Work item:
For the data below, give again exactly the lines from the one containing "Lemma handle_good e" through the one containing "- destruct Ha as (i & Hi & -> &", both ends included, and no others.

The input:

···

(* ===== verification/WanService.v ===== *)
(** * Theorems on the WAN service

    The default routes follow the connections along every sequence of events;
    what an update, a removal and the end of the service do; who is elected;
    and what goes wrong. *)

From stdpp Require Import gmap.
From S2P Require Import Prelude CString Text Utility WanObj WanRoute WanCfg WanDev WanMgr WanList WanProps WanRun WanLife WanEvents.
Open Scope Z_scope.

Module WanService.
Import Text Utility WanObj WanRoute WanCfg WanDev WanMgr WanList WanProps WanRun WanLife WanEvents.

Section wan.
Context {W : Type} `{WanLaws W}.
Abbreviation WM := (M (wan W)).

(** ** Runs of the service *)

(** The events the theorems are about, and their conditions.
    - A change or a removal in the configuration has the path of one of the 64
      connections.
    - At a change, the TR-069 client has not marked a commit or the connection
      is not its own ([quiet]).  The other case is
      [commit_over_itself_swaps_configuration].
    - An address is reported for an interface that is started, or for none, and
      only for a protocol whose loss the stop of the interface reports
      ([serves4], [serves6]): the interface is no bridge and has the protocol;
      a PPP interface has no static addresses of it, nor IPv4 beside DS-Lite.
      The case of static IPv6 is [ppp_static_ipv6_outlives_the_interface].
    - A loss may be reported at any time. *)
Definition allowed (e : wan_event) (s : wan W) : Prop :=
  match e with
  | EVT_CFG_DELETE pa => ∃ i, 0 ≤ i < 64 ∧ pa = canon i
  | EVT_CFG_UPDATE pa => ∃ i, 0 ≤ i < 64 ∧ pa = canon i ∧ quiet i s
  | EVT_CONN_GETV4 d => may_report serves4 None d s
  | EVT_CONN_GETV6 d => may_report serves6 None d s
  | EVT_CONN_LOSTV4 _ | EVT_CONN_LOSTV6 _ => True
  end.

Lemma conns_good v v' : good v → sound None v' → conns v v' → good v'.
Proof.
  intros [_ Hb] Hs [_ Hk]. split; [done|]. intros a o' Ha. assert (E : (keep <$> v_objs v') !! a = Some (keep o')) by (by rewrite lookup_fmap, Ha).
  rewrite Hk, lookup_fmap in E. apply fmap_Some in E as (o & Ho & (_ & -> & _)%keep_inv). by apply (Hb a).
Qed.

Lemma handle_good e s : good (look s) → allowed e s → wp (svc_wan_mgr_handle_event e) s (λ _ s', good (look s')).
Proof.
  intros Hg Ha. destruct e as [pa|pa|d|d|d|d]; cbn [svc_wan_mgr_handle_event allowed] in *.
  - destruct Ha as (i & Hi & ->). apply wp_call. intros s1 E1. rewrite <- E1 in Hg. apply wp_bind.
    eapply wp_mono; [by apply (event_delete_spec i)|]. intros r s2 (Hg2 & _). apply wp_bind.
    eapply wp_mono; [by apply (confirm_look i)|]. intros r' s3 E3. apply wp_ret. by rewrite E3.
  - destruct Ha as (i & Hi & -> & Hq). apply wp_bind. unfold wp, do_call, tell, modify.
    assert (E1 : look (with_world (run (svc_wan_mgr_send_evt EVT_WAN_ENTRY_UPDATE (canon i)) (world s)) s) = look s) by (apply (call_look _ s)).
    eapply (wp_mono (svc_wan_handle_event_update (canon i))); [apply (event_update_spec i); [done|by rewrite E1|]|].
    + intros p o Hp Ho. rewrite <- (Hq p o Hp Ho). f_equal. unfold commit. cbn. by rewrite commit_run.
    + by intros r s2 (Hg2 & _).
  - eapply wp_mono; [by apply (getv4_spec None), Ha; apply Hg|]. intros r s' [Hs Hc]. by apply (conns_good (look s)).
  - eapply wp_mono; [by apply (getv6_spec None), Ha; apply Hg|]. intros r s' [Hs Hc]. by apply (conns_good (look s)).
  - eapply wp_mono; [by apply (lostv4_spec None); apply Hg|]. intros r s' [[Hs Hc] _]. by apply (conns_good (look s)).
  - eapply wp_mono; [by apply (lostv6_spec None); apply Hg|]. intros r s' [[Hs Hc] _]. by apply (conns_good (look s)).
Qed.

···

Written reply:
Lemma handle_good e s : good (look s) → allowed e s → wp (svc_wan_mgr_handle_event e) s (λ _ s', good (look s')).
Proof.
  intros Hg Ha. destruct e as [pa|pa|d|d|d|d]; cbn [svc_wan_mgr_handle_event allowed] in *.
  - destruct Ha as (i & Hi & ->). apply wp_call. intros s1 E1. rewrite <- E1 in Hg. apply wp_bind.
    eapply wp_mono; [by apply (event_delete_spec i)|]. intros r s2 (Hg2 & _). apply wp_bind.
    eapply wp_mono; [by apply (confirm_look i)|]. intros r' s3 E3. apply wp_ret. by rewrite E3.
  - destruct Ha as (i & Hi & -> & Hq). apply wp_bind. unfold wp, do_call, tell, modify.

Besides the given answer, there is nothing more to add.